Hi all,
I'm doing some tests with beam and apache flink. I'm running the code below:
public static void main(String[] args) throws IOException {
WorkflowStepOptions options =
PipelineOptionsFactory.fromArgs(args).withValidation()
.as(WorkflowStepOptions.class);
logger.info("Options Kafka server {} input topic {} output topic {}
window size {} group id {} step name {}",
options.getKafkaBrokers(), options.getTopics(),
options.getOutputTopic(), options.getWindowSize(),
options.getGroupId(), workflowStepName);
Pipeline p = Pipeline.create(options);
CoderRegistry cr = p.getCoderRegistry();
cr.registerCoderForClass(MyClass.class, new MyClassCoder());
KafkaIO.Read<Integer, MyClass> kafkaIOReader =
KafkaIO.<Integer,MyClass>read()
.withBootstrapServers(options.getKafkaBrokers())
.withTopics(Arrays.asList(options.getTopics().split(",")))
.withKeyDeserializer(IntegerDeserializer.class)
.withValueDeserializer(MyClassEventDeserializer.class)
//.withTimestampPolicyFactory(new
MyClassTimestampPolicyFactory())
.withTimestampFn((KV<Integer,MyClass> event) ->
event.getValue().getDate() == null ?
Instant.now() :
Instant.parse(event.getValue().getDate(),
DateTimeFormat.forPattern("yyyy-MM-dd'T'HH:mm:ssZ")))
.withConsumerConfigUpdates(
ImmutableMap.of(
"group.id", options.getGroupId(),
"auto.offset.reset", "earliest")
);
KafkaIO.Write<String, String> kafkaOutput = KafkaIO.<String,
String>write()
.withBootstrapServers(options.getKafkaBrokers())
.withTopic(options.getOutputTopic())
.withKeySerializer(StringSerializer.class)
.withValueSerializer(StringSerializer.class);
Window<KV<Integer, MyClass>> window = Window
.<KV<Integer,
MyClass>>into(FixedWindows.of(Duration.standardMinutes(options.getWindowSize())))
.accumulatingFiredPanes()
.withAllowedLateness(Duration.standardDays(365L))

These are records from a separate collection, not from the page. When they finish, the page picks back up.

(* ===== verification/LegacyVMLogic.v ===== *)
(** * A program logic for the interpreter

    Weakest preconditions for the monad of LegacyVM.v ([wp]), the invariant of
    the machine within an instruction ([core]), rules for the primitives that
    keep it, and the tactics that run an instruction symbolically. *)
From S2P Require Import Prelude CommonData Instruction LegacyVM LegacyVMCode LegacyVMArith.

Module LegacyVMLogic.
Import Instruction LegacyVM CommonData LegacyVMCode LegacyVMArith.

(** The values of the frame of a call are words and buffers. *)
Class env_ok (env : Env) : Prop := {
  eo_words : Forall (in_word 256)
    [myAddress env; caller env; origin env; value env; gasPrice env; author env;
     timestamp env; number env; difficulty env; gasLimit env];
  eo_data : buffer_ok (ext_data env);
  eo_code : buffer_ok (ext_code env);
  eo_sched : sched_ok (evmSchedule env);
}.

(** Reads members of a state that setters built. *)
Ltac vm :=
  unfold id in *;
  cbn [m_io_gas m_ext m_output m_mem m_code m_returnData m_OP m_PC m_SP m_SPP m_runGas
       m_newMemSize m_copyMemSize m_jumpDests m_bounce
       with_gas with_ext with_output with_mem with_code with_returnData with_OP with_PC with_SP
       with_SPP with_runGas with_newMemSize with_copyMemSize with_bounce] in *.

.triggering(AfterWatermark.pastEndOfWindow()
.withEarlyFirings(
AfterProcessingTime
.pastFirstElementInPane()
.plusDelayOf(Duration.standardSeconds(1L)))
.withLateFirings(
AfterPane
.elementCountAtLeast(1))
);
PCollection<Long> toFormat = p.apply(kafkaIOReader.withoutMetadata())
.apply("Window", window)
.apply(Combine.globally(Count.<KV<Integer,
MyClass>>combineFn()).withoutDefaults());
toFormat
.apply("FormatResults",
MapElements
.into(TypeDescriptors.kvs(TypeDescriptors.strings(),TypeDescriptors.strings()))
.via((Long count) ->
{
return KV.of("count", count.toString());
})
)
.apply(kafkaOutput);
p.run();
}
The idea is very simple, read some events from a Kafka topic, group them
into a window, count them and put the result in another Kafka topic.
I'm a little confuse regarding the result, the code above only produces one
entry counting "1" element while I have a lot (around 500) events in the
source topic.
Do you have some suggestion to figure out the solution? Something I'm doing
wrong here.
Regards